In our study, we examined whether the prevalence of measured parameters used to diagnose NDI and subjective symptoms of NDI differed between geriatric and adult lithium patients. We also tested whether NDI symptoms and routine laboratory tests (serum Na+ and USG) could be viable, easy-to-use surrogate measures of decreased UOsm. Finally, we used multivariate methods to assess whether potential etiologic factors were independently associated with decreased UOsm.

Method

Sample

McGLIDICS was a cross-sectional study of geriatric (aged 65 years and older) and adult (aged 18 to 64 years) lithium patients. Patients were included if they had current or past exposure to lithium. There were no exclusion criteria.

Study Procedures and Measures

One hundred and four consecutive outpatients were approached for recruitment between May 25, 2011, and August 28, 2012, at 4 geriatric psychiatry clinics and 2 adult mood disorder clinics affiliated with 2 Canadian universities (McGill and the University of Toronto). Only 1 patient approached for recruitment had refused to participate and 3 patients withdrew consent. Each patient provided written informed consent. Ethics approval had been obtained at each of the participating sites. Among the 100 patients completing the study questionnaire, 96 had performed laboratory tests between May 25, 2011, and March 20, 2013. All attempts were made to obtain laboratory tests within 3 months of the questionnaire, which occurred 76% of the time (n = 73).
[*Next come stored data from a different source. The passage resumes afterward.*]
Lemma op_ok lvl op : task_ok lvl PRest (op_task op).
Proof.
  destruct op; cbn [op_task].
  - unfold arm_task. apply task_quiet; [auto with sg|]. intros s0. do 2 (case_match; [apply done_ok|]).
    unfold stmt. do 4 (apply task_quiet; [quiet_update|intros _]).
    case_match; [apply done_ok|]. case_match; [|apply done_ok]. apply task_quiet; [auto with sg|]. intros _. apply fail_ok.
  - apply enable_ok; auto with sg.
  - apply disable_ok.
  - unfold set_direction_task. case_match; [apply done_ok|]. apply task_quiet; [auto with sg|]. intros s0.
    case_match; [apply done_ok|]. unfold stmt. repeat (apply task_quiet; [auto with sg; quiet_update|intros _]).
    apply done_ok.
  - apply set_rate_ok.
  - unfold start_task. apply task_quiet; [auto with sg|]. intros s0. do 2 (case_match; [apply done_ok|]).
    unfold stmt. apply task_quiet; [quiet_update|intros _; auto with sg].
  - unfold stop_immediate_task. apply task_quiet; [auto with sg|]. intros s0.
    do 2 (case_match; [apply done_ok|]). unfold stmt. apply task_quiet; [auto with sg|]. intros s1. cbn zeta.
    repeat (apply task_quiet; [auto with sg; quiet_update|intros _]). apply done_ok.
  - unfold stop_profiled_task, stmt. apply task_quiet; [quiet_update|intros _; auto with sg].
  - apply fail_ok.
  - unfold stmt. apply task_quiet; [quiet_update|intros _; auto with sg].
Qed.

Definition conf_ok (lvl : Z) (c : sg_conf) : Prop :=
  let '(t, i, s) := c in
  sg_safe lvl s /\ isr_ok lvl i /\ exists p, phase_ok p s /\ task_ok lvl p t.

Lemma conf_step lvl c c' : conf_ok lvl c -> sg_step c c' -> conf_ok lvl c'.
Proof.
  intros H Hs. destruct Hs as [op err i s|raw current err t s|f k i s|f k t s];
    destruct H as (Hsafe & Hi & p & Hp & Ht).
  - split; [done|]. split; [done|]. exists PRest. split; [by apply Ht|apply op_ok].
  - split; [done|]. split; [apply isr_task_ok|]. eauto.
  - destruct (Ht s Hsafe Hp) as (Hsafe' & p' & Hp' & Ht'). split; [done|]. eauto.
  - destruct (Hi s Hsafe) as (Hsafe' & Hr & Hi'). split; [done|]. split; [done|].
    exists p. split; [by eapply phase_stable|done].
Qed.

Lemma conf_reachable lvl c c' : conf_ok lvl c -> rtc sg_step c c' -> conf_ok lvl c'.
Proof. intros H Hr. induction Hr; eauto using conf_step. Qed.

Lemma conf_init cfg e s err err' :
  argus_step_gen_init (Some cfg) e sg_boot = (ESP_OK, s) ->
  conf_ok (if step_active_low cfg then 0 else 1) (Done err, Done err', s).
Proof.
  unfold argus_step_gen_init, init_failed. intros H. repeat case_match; simplify_eq/=.
  all: split; [|split; [done|exists PRest; split; [split; [done|by intros _ [|]]|done]]].
  all: split; unfold hot; cbn; try done; try (by left); try (by right); try (by intros [|]).
  all: repeat case_match; done.
Qed.


(** A call, or an interrupt, that nothing interrupts is a run of the relation. *)
Lemma task_run t i s : rtc sg_step (t, i, s) (Done (run_task t s).1, i, (run_task t s).2).
Proof.
  revert s. induction t as [err|f k IH]; intros s; [apply rtc_refl|].
  eapply rtc_l; [apply step_task|]. apply IH.
Qed.

Lemma isr_run t i s : rtc sg_step (t, i, s) (t, Done (run_task i s).1, (run_task i s).2).
Proof.
  revert s. induction i as [err|f k IH]; intros s; [apply rtc_refl|].
  eapply rtc_l; [apply step_isr|]. apply IH.
Qed.

(** ** Pulse timing

    [alarms lat n a s] runs [n] interrupts from the alarm at [a], each entered
    [lat i] ticks after its alarm; the result is the alarm programmed last. *)

Definition next_alarm (s : sg_state) : option Z :=
  match sg_events s with EvAlarm n :: _ => Some n | _ => None end.

Fixpoint alarms (lat : nat -> Z) (n : nat) (a : Z) (s : sg_state) : option (Z * sg_state) :=
  match n with
  | O => Some (a, s)
  | S n =>
      '(a', s') ← alarms lat n a s;
      let s'' := argus_timer_alarm_cb (Some (a' + lat n)) a' s' in
      a'' ← next_alarm s'';
      Some (a'', s'')
  end.

(** A constant rate: the pending timing is the active one, the pulse is about to
    be asserted. *)
Record steady (acc : Z) (s : sg_state) : Prop := {
  st_running : s_running s = true;
  st_enabled : s_driver_enabled s = true;
  st_pin : pin_asserted s = false;
  st_acc : s_rem_accumulator s = acc;
  st_same : timing_differs (s_active_timing s) (s_pending_timing s) = false;
  st_stop : t_immediate_stop (s_pending_timing s) = false;
  st_dir : t_direction_forward (s_pending_timing s) = s_forward s;
  st_ok : timing_ok (s_active_timing s);
  st_nz : t_integer (s_active_timing s) <> 0
}.

Definition signed (forward : bool) (n : Z) : Z := if forward then n else - n.

Lemma timing_ok_bounds t : timing_ok t -> t_integer t <> 0 ->
  300 <= t_integer t <= 600000000000 /\ 0 <= t_remainder t < t_denominator t /\
  t_denominator t <= 2000000000 /\
  t_integer t * t_denominator t + t_remainder t = 600000000000.
Proof. intros [|(? & ? & ?)]; [done|]. intros _. repeat split; try lia; nia. Qed.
The study included a 10-minute questionnaire asking patients about NDI symptoms (for example, severity of thirst and frequency of nocturia), current medications, and medical history. The questionnaire was administered by a fourth-year psychiatry resident, 2 geriatric psychiatrists with more than 25 years of clinical experience, a psychiatry nurse with more than 35 years of experience, and 2 undergraduate physiotherapy and occupational therapy students. Questionnaire information was verified with patients’ available medical records. Patients were also asked to undergo testing for serum Na+, UOsm, USG, and other serum and urine tests after 10 hours of fasting and water restriction.3 Many previous studies4,1625 have used similar approaches to ours in measuring UOsm, and clinicians involved in this study felt that additional measures (for example, 24-hour urine collection) would have been burdensome in geriatric patients and therefore not easily implementable in clinical practice.7,13

Statistical Analyses

Our main continuous and dichotomous outcomes were UOsm and decreased UOsm (UOsm < 300 mOsm/kg), respectively. We also examined numerous laboratory (serum Na+ and USG) and NDI symptom measures: patient-reported liquid intake; daytime and nighttime urinary frequency; severity of thirst and urinary symptoms on 0 to 10 Likert scales; as well as patient-reported increased thirst and urination with lithium; pain while urinating; any nonspecific symptom of hypernatremia (confusion, somnolence, change of consciousness, seizure, or tremor); otherwise unexplained symptoms of hypernatremia (excluding somnolence and mild tremor); and whether day-to-day functioning had been affected by thirst or urinary symptoms.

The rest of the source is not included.